- Raw data -
(** * socket.io-sqs-emitter: the emitter and its broadcast operator

    A shallow embedding of [lib/index.ts].  The module builds control
    messages for a cluster of Socket.IO servers and hands them to an SNS
    client.  JavaScript values are a small inductive type, [Set<string>]
    instances and flag objects live in a store (they are objects with
    identity, and [Set.prototype.add] mutates), and every method that
    allocates, logs or calls the SNS client is a computation in a
    state-and-exception monad over that store. *)

From Stdlib Require Import ZArith String Ascii List Lia.
From stdpp Require Import gmap strings list fin_maps pretty.

Set Warnings "-register-all,-clear-no-such-hyp".

Open Scope Z_scope.
Open Scope string_scope.
Open Scope list_scope.

(** ** JavaScript values *)

(** The values that can be passed as event arguments.  Numbers are
    restricted to integers; a function is known only by an identity. *)
Inductive JSValue : Type :=
| JSUndefined
| JSNull
| JSBoolean (b : bool)
| JSNumber (n : Z)
| JSString (s : string)
| JSBuffer (bytes : list Byte.byte)
| JSFunction (id : nat)
| JSError (message : string)
| JSArray (items : list JSValue)
| JSObject (fields : list (string * JSValue)).

(** A plain object: its own enumerable properties in insertion order. *)
Definition JSObj : Type := list (string * JSValue).

(** [typeof v] *)
Definition typeof (v : JSValue) : string :=
  match v with
  | JSUndefined => "undefined"
  | JSBoolean _ => "boolean"
  | JSNumber _ => "number"
  | JSString _ => "string"
  | JSFunction _ => "function"
  | JSNull | JSBuffer _ | JSError _ | JSArray _ | JSObject _ => "object"
  end.

(** The condition of [if (v)]. *)
Definition truthy (v : JSValue) : bool :=
  match v with
  | JSUndefined | JSNull => false
  | JSBoolean b => b
  | JSNumber n => negb (Z.eqb n 0)
  | JSString s => negb (String.eqb s EmptyString)
  | _ => true
  end.

(** [typeof v === "function"] *)
Definition is_function (v : JSValue) : bool := String.eqb (typeof v) "function".

(** [args[args.length - 1]]: the last element, [undefined] for the empty
    array (index [-1] is not a property of an array). *)
Definition last_arg (args : list JSValue) : JSValue := List.last args JSUndefined.

(** The value is a function or holds one, in an array or in an object. *)
Fixpoint has_function (v : JSValue) : bool :=
  match v with
  | JSFunction _ => true
  | JSArray items => existsb has_function items
  | JSObject fields => existsb (fun kv => has_function (snd kv)) fields
  | _ => false
  end.

(** Property read [o.k] on a plain object. *)
Fixpoint obj_get (k : string) (o : JSObj) : option JSValue :=
  match o with
  | [] => None
  | (k', v) :: o' => if String.eqb k k' then Some v else obj_get k o'
  end.

(** Property write [o.k = v]: an existing key keeps its position. *)
Fixpoint obj_set (k : string) (v : JSValue) (o : JSObj) : JSObj :=
  match o with
  | [] => [(k, v)]
  | (k', v') :: o' =>
      if String.eqb k k' then (k, v) :: o' else (k', v') :: obj_set k v o'
  end.

(** [Object.assign(target, ...sources)] on plain objects. *)
Definition Object_assign (target : JSObj) (sources : list JSObj) : JSObj :=
  fold_left (fun t src => fold_left (fun t' kv => obj_set kv.1 kv.2 t') src t)
            sources target.

(** [String(n)] for an integer that a number holds exactly and prints in
    full: a magnitude of at most 2^53 (from 10^21 on JavaScript prints an
    exponent). *)
Definition String_of_number (n : Z) : string := pretty n.

(** ** [Set<string>]: insertion-ordered, without duplicates *)

Definition Set_has (x : string) (s : list string) : bool := bool_decide (x ∈ s).

(** [s.add(x)] *)
Definition Set_add (x : string) (s : list string) : list string :=
  if Set_has x s then s else s ++ [x].

(** [new Set(iterable)]: every element is added in turn. *)
Definition Set_of (xs : list string) : list string :=
  fold_left (fun s x => Set_add x s) xs [].

(** ** Constants of the module *)

Definition UID : string := "emitter".

(** The local enumeration [RequestType]. *)
Module RequestType.

Inductive t : Type :=
| SOCKETS
| ALL_ROOMS
| REMOTE_JOIN
| REMOTE_LEAVE
| REMOTE_DISCONNECT
| REMOTE_FETCH
| SERVER_SIDE_EMIT.

Definition value (x : t) : Z :=
  match x with
  | SOCKETS => 0
  | ALL_ROOMS => 1
  | REMOTE_JOIN => 2
  | REMOTE_LEAVE => 3
  | REMOTE_DISCONNECT => 4
  | REMOTE_FETCH => 5
  | SERVER_SIDE_EMIT => 6
  end.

- Exercise requirements -
Repeat, character for character, the lines of the material above from the line with "Definition UID : string" through the line with "SOCKETS => 0".

- Finished task -
Definition UID : string := "emitter".

(** The local enumeration [RequestType]. *)
Module RequestType.

Inductive t : Type :=
| SOCKETS
| ALL_ROOMS
| REMOTE_JOIN
| REMOTE_LEAVE
| REMOTE_DISCONNECT
| REMOTE_FETCH
| SERVER_SIDE_EMIT.

Definition value (x : t) : Z :=
  match x with
  | SOCKETS => 0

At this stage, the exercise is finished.